Propagating the smaller internal id in weakly connected components?

luyilun32661 · September 26, 2021, 10:34am

Hi TG Team,

When reading the GSQL source code snippet for weakly connected component:

MinAccum<INT> @cc_id = 0;       //each vertex's tentative component id
MapAccum<INT, INT> @@compSizes;
MapAccum<INT, ListAccum<INT>> @@compGroupBySize;
FILE f(file_path); 

Start = {v_type};

# Initialize: Label each vertex with its own internal ID
S = SELECT x 
	FROM Start:x
	POST-ACCUM x.@cc_id = getvid(x)
;

# Propagate smaller internal IDs until no more ID changes can be Done
WHILE (S.size()>0) DO
		S = SELECT t
			FROM S:s -(e_type:e)- v_type:t
			ACCUM t.@cc_id += s.@cc_id // If s has smaller id than t, copy the id to t
			HAVING t.@cc_id != t.@cc_id'
		;
END;

I don’t understand the trick of propagating smaller internal IDs until no more id changes can be done. I thought WCC stops when all vertices are marked as visited after BFS.

Can anyone enlighten me ? Thanks.

Muenchen · September 26, 2021, 11:41am

Hello Luyilun bro:

I am an equally new data scientist engineer attracted to TigerGraph. I would like to tentatively answer your question since it is not related to TigerGraph. Instead, it is a basic trick in BFS (which you could see relatively frequently in coding interview problems such as LeetCode).

A WCC is defined to be a group of vertices in which any pair could be linked by intermediate vertices within the same group.
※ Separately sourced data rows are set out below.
(** [sax_core] does what the machine does on a buffer. *)
Lemma sax_core_sim p s u buf :
  between p s → Forall is_byte buf →
  match spec_core s u buf with
  | Fault => True
  | Done (err, s', u') =>
      ∃ p', sax_core p u buf = Done (err, p', u') ∧ (err = IKS_OK → clean_cut s' = true → between p' s')
  end.
Proof.
  intros Hbt Hby. unfold spec_core, sax_core.
  pose proof (sim_loop buf buf (mk_loc p u 0 0 (-1)) s (between_start p s u buf Hbt)) as Hl.
  cbn [pos user] in Hl. change (Z.to_nat 0) with 0%nat in Hl. rewrite drop_0 in Hl. specialize (Hl eq_refl Hby).
  pose proof (honest_loop buf s u) as Hh.
  destruct (spec_loop s u buf) as [[[s1 u1] e]|]; [|done]. cbn.
  destruct Hl as (l1 & -> & <- & Hrel). cbn. destruct e as [e|].
  { exists (prs l1). by split; [|intros ->]. }
  specialize (Hrel eq_refl). destruct (push_rest buf l1 s1 Hrel) as (p' & Ep & Hctx & Hbetw).
  unfold sax_rest. rewrite Ep. cbn [mbind exec_bind negb]. cbv beta iota. rewrite Hctx.
  destruct Hrel as (_ & Hb & Hcr). destruct (b_bounds _ _ _ Hb) as (B1 & B2 & B3).
  destruct (bool_decide_reflect (s_ctx s1 = C_CDATA ∨ s_ctx s1 = C_SECT_CDATA_C)) as [Ht|Ht]; cbn [andb].
  - assert (Htext : sub buf (old l1) (pos l1) = s_text s1)
      by (unfold ctx_rel in Hcr; destruct Ht as [Ht|Ht]; rewrite Ht in Hcr; apply Hcr).
    assert (Hcut : clean_cut s1 = true) by (unfold clean_cut; by destruct Ht as [->| ->]).
    assert (Hend : between p' (s_settext s1 [])) by (specialize (Hbetw Hcut); by destruct Ht as [E|E]; rewrite E in Hbetw).
    pose proof (sub_length buf (old l1) (pos l1) ltac:(lia) ltac:(lia)) as Hlen. rewrite Htext in Hlen.
    destruct (Z.ltb_spec (old l1) (pos l1)) as [Hlt|Hge].
    + destruct (s_text s1) as [|b t] eqn:Et; [change (strlen []) with 0 in Hlen; lia|].
      rewrite between_done, Htext by lia. destruct cdataHook as [f|]; [|by exists p'].
      cbn. destruct (f (user l1) (b :: t)) as [[err u']|]; [|done]. cbn. by exists p'.
    + assert (s_text s1 = []) as -> by (destruct (s_text s1); [done|unfold strlen in Hlen; cbn in Hlen; lia]).
      destruct cdataHook; by exists p'.
  - exists p'. split; [done|]. intros _ Hcut. specialize (Hbetw Hcut).
    destruct (s_ctx s1); try done; exfalso; apply Ht; auto.
Qed.

Lemma sax_chunks_sim : ∀ bufs p s u,
  between p s → Forall (Forall is_byte) bufs →
  match spec_chunks s u bufs with
  | Fault => True
  | Done (err, s', u') =>
      ∃ p', sax_chunks p u bufs = Done (err, p', u') ∧ (err = IKS_OK → between p' s')
  end.
Proof.
  induction bufs as [|b bufs IH]; intros p s u Hbt Hby; cbn [spec_chunks sax_chunks]; [by exists p|].
  apply Forall_cons in Hby as [Hb Hby].
  pose proof (sax_core_sim p s u b Hbt Hb) as Hs. destruct (spec_core s u b) as [[[err s1] u1]|]; [|done].
  destruct Hs as (p1 & -> & Hnext). cbn. destruct (decide (err = IKS_OK)) as [->|Hne]; [|by exists p1; split; [|intros ->]].
  destruct (clean_cut s1) eqn:Hcut; [|done]. apply IH; [by apply Hnext|done].
Qed.
End refine.
Definition iks_prev (h : heap) (x : ptr) : exec ptr :=
  match x with Some x => n ← get h x; Done (prev n) | None => Done None end.

(** The first tag from [x] on, along [step]. *)
Fixpoint seek_tag (fuel : nat) (step : iks → ptr) (h : heap) (x : ptr) : exec ptr :=
  match x, fuel with
  | None, _ => Done None
  | Some _, O => Fault
  | Some x, S fuel' =>
      n ← get h x;
      if decide (ntype n = IKS_TAG) then Done (Some x) else seek_tag fuel' step h (step n)
  end.

Definition iks_next_tag (h : heap) (x : ptr) : exec ptr :=
  match x with Some x => n ← get h x; seek_tag (chain_fuel h) next h (next n) | None => Done None end.

Definition iks_prev_tag (h : heap) (x : ptr) : exec ptr :=
  match x with Some x => n ← get h x; seek_tag (chain_fuel h) prev h (prev n) | None => Done None end.

Definition iks_parent (h : heap) (x : ptr) : exec ptr :=
  match x with Some x => n ← get h x; Done (parent n) | None => Done None end.

Fixpoint climb (fuel : nat) (h : heap) (x : nat) : exec nat :=
  n ← get h x;
  match parent n, fuel with
  | None, _ => Done x
  | Some _, O => Fault
  | Some y, S fuel' => climb fuel' h y
  end.

Definition iks_root (h : heap) (x : ptr) : exec ptr :=
  match x with Some x => r ← climb (chain_fuel h) h x; Done (Some r) | None => Done None end.

Definition iks_child (h : heap) (x : ptr) : exec ptr :=
  match x with
  | Some x => n ← get h x; if decide (ntype n = IKS_TAG) then IKS_TAG_CHILDREN h x else Done None
  | None => Done None
  end.

Definition iks_first_tag (h : heap) (x : ptr) : exec ptr :=
  match x with
  | Some x => c ← IKS_TAG_CHILDREN h x; seek_tag (chain_fuel h) next h c
  | None => Done None
  end.

Definition iks_attrib (h : heap) (x : ptr) : exec ptr :=
  match x with Some x => IKS_TAG_ATTRIBS h x | None => Done None end.

(** The first node from [y] on that passes the test. *)
Fixpoint seek (fuel : nat) (h : heap) (test : nat → iks → exec bool) (y : ptr) : exec ptr :=
  match y, fuel with
  | None, _ => Done None
  | Some _, O => Fault
  | Some y, S fuel' =>
      n ← get h y;
      b ← test y n;
      if (b : bool) then Done (Some y) else seek fuel' h test (next n)
  end.

Definition iks_find (h : heap) (x : ptr) (name : str) : exec ptr :=
  match x with
  | None => Done None
  | Some x =>
      c ← IKS_TAG_CHILDREN h x;
      seek (chain_fuel h) h (λ y n,
        if decide (ntype n = IKS_TAG) then
          nm ← IKS_TAG_NAME h y;
          Done (match nm with Some k => strcmp k name =? 0 | None => false end)
        else Done false) c
  end.

Definition iks_find_cdata (h : heap) (x : ptr) (name : str) : exec (option str) :=
  y ← iks_find h x name;
  match y with
  | None => Done None
  | Some y =>
      c ← IKS_TAG_CHILDREN h y;
      match c with
      | None => Done None
      | Some c => n ← get h c; if decide (ntype n = IKS_CDATA) then IKS_CDATA_CDATA h c else Done None
      end
  end.

Definition iks_find_attrib (h : heap) (x : ptr) (name : str) : exec (option str) :=
  match x with
  | None => Done None
  | Some x =>
      a ← IKS_TAG_ATTRIBS h x;
      y ← seek (chain_fuel h) h (λ y n,
        k ← IKS_ATTRIB_NAME h y;
        Done (match k with Some k => strcmp k name =? 0 | None => false end)) a;
      match y with Some y => IKS_ATTRIB_VALUE h y | None => Done None end
  end.

Definition iks_find_with_attrib (h : heap) (x : ptr) (tagname : option str) (attrname : str) (value : option str) :
    exec ptr :=
  match x with
  | None => Done None
  | Some x =>
      c ← IKS_TAG_CHILDREN h x;
      let has y := v ← iks_find_attrib h (Some y) attrname; Done (iks_strcmp v value =? 0) in
      seek (chain_fuel h) h (λ y n,
        if decide (ntype n = IKS_TAG) then
          match tagname with
          | Some t =>
              nm ← IKS_TAG_NAME h y; nm ← deref nm;
              if strcmp nm t =? 0 then has y else Done false
          | None => has y
          end
        else Done false) c
  end.

(** ** Information *)

Definition iks_stack (h : heap) (x : ptr) : exec (option nat) :=
  match x with Some x => n ← get h x; Done (Some (pool n)) | None => Done None end.

Definition iks_type (h : heap) (x : ptr) : exec ikstype :=
  match x with Some x => n ← get h x; Done (ntype n) | None => Done IKS_NONE end.

Definition iks_name (h : heap) (x : ptr) : exec (option str) :=
  match x with
  | Some x => n ← get h x; if decide (ntype n = IKS_TAG) then IKS_TAG_NAME h x else IKS_ATTRIB_NAME h x
  | None => Done None
  end.

Definition iks_cdata (h : heap) (x : ptr) : exec (option str) :=
  match x with
  | Some x => n ← get h x; if decide (ntype n = IKS_CDATA) then IKS_CDATA_CDATA h x else IKS_ATTRIB_VALUE h x
  | None => Done None
  end.

Definition iks_cdata_size (h : heap) (x : ptr) : exec Z :=
  match x with Some x => n ← get h x; '(_, l) ← cdata_part n; Done l | None => Done 0 end.

Definition iks_has_children (h : heap) (x : ptr) : exec bool :=
  match x with
  | Some x =>
      n ← get h x;
      if decide (ntype n = IKS_TAG) then c ← IKS_TAG_CHILDREN h x; Done (bool_decide (is_Some c)) else Done false
  | None => Done false
  end.

Definition iks_has_attribs (h : heap) (x : ptr) : exec bool :=
  match x with
  | Some x =>
      n ← get h x;
      if decide (ntype n = IKS_TAG) then a ← IKS_TAG_ATTRIBS h x; Done (bool_decide (is_Some a)) else Done false
  | None => Done false
  end.

(** ** Serialising

    The sizing and the copying pass of [iks_string] walk the tree with the same
    loop: down to the first child, along [next], and up when a list of children
    ends; [level] is the depth below the starting node and [dir] is 1 behind
    the end of a list.  What they do at a node is a parameter: [open] for a tag
    with its attributes, [mid] for the bracket that ends a start tag with
    children, [single] for one without, [text] and [close]. *)
Section walk.
Context {A : Type} (h : heap).
Context (open : A → str → list (str * str) → exec A) (mid single : A → exec A)
        (text : A → str → exec A) (close : A → str → exec A).

(** The attributes of a tag, as the inner loop finds them. *)
Fixpoint attrib_list (fuel : nat) (y : ptr) : exec (list (str * str)) :=
  match y, fuel with
  | None, _ => Done []
  | Some _, O => Fault
  | Some y, S fuel' =>
      n ← get h y;
      '(k, v) ← attrib_part n;
      k ← deref k; v ← deref v;
      r ← attrib_list fuel' (next n);
      Done ((k, v) :: r)
  end.

(** [close] of the tag [y]. *)
Definition close_tag (acc : A) (y : nat) : exec A :=
  nm ← IKS_TAG_NAME h y; nm ← deref nm; close acc nm.

(** The second half of the loop body: on to the next node. *)
Definition walk_leave (loop : A → nat → nat → bool → exec A) (acc : A) (y level : nat) : exec A :=
  n ← get h y;
  match next n with
  | Some z =>
      match level with
      | O =>
          c ← IKS_TAG_CHILDREN h y;
          match c with Some _ => close_tag acc y | None => Done acc end
      | S _ => loop acc z level false
      end
  | None =>
      match level with
      | O => Done acc
      | S l =>
          p ← deref (parent n);
          acc ← close_tag acc p;
          match l with O => Done acc | S _ => loop acc p l true end
      end
  end.

Fixpoint walk (fuel : nat) (acc : A) (y level : nat) (dir : bool) : exec A :=
  match fuel with
  | O => Fault
  | S fuel' =>
      if dir then walk_leave (walk fuel') acc y level else
      n ← get h y;
      if decide (ntype n = IKS_TAG) then
        '(c, _, a, _, nm) ← tag_part n;
        nm ← deref nm;
        ats ← attrib_list (chain_fuel h) a;
        acc ← open acc nm ats;
        match c with
        | Some c => acc ← mid acc; walk fuel' acc c (S level) false
        | None => acc ← single acc; walk_leave (walk fuel') acc y level
        end
      else
        '(d, l) ← cdata_part n;
        d ← deref d;
        t ← mread (d ++ [0]) 0 l;
        acc ← text acc t;
        walk_leave (walk fuel') acc y level
  end.
End walk.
Suppose a1-a2-…-an, and ai has the smallest ID in the WCC. Then after one iteration, a(i-1)'s and a(i+1)‘s IDs are changed to be ai’s ID. Hence, after some iterations, all vertices in the chain are changed to ai’s ID. Since all vertices in the WCC are connected in a chain to ai, then all vertices’ IDs are changed to ai’s ID after some iterations. To be accurate, after k iterations, all vertices within k hops to ai are changed to ai’s ID. (I suppose the graph to be undirected. For a directed graph, things might turn out to be more complicated but the essence should be the same.)

It is straightforward that in the last iteration, since all vertices in a WCC have the same IDs, then no more changes in ID need to be performed. At this time, each WCC is labeled by the smallest ID in it. and it is easy to count the number of WCCs. Actually, you could specify all vertices in the WCC to be marked as any ID after WCC stops, but the minimum ID is a natural and easy choice.

It is not a BFS since each vertex could be processed more than once. You could have a look at a similar BFS problem which is interesting and in some way related to WCC:

number of islands problem LeetCode

Hope this would clarify it.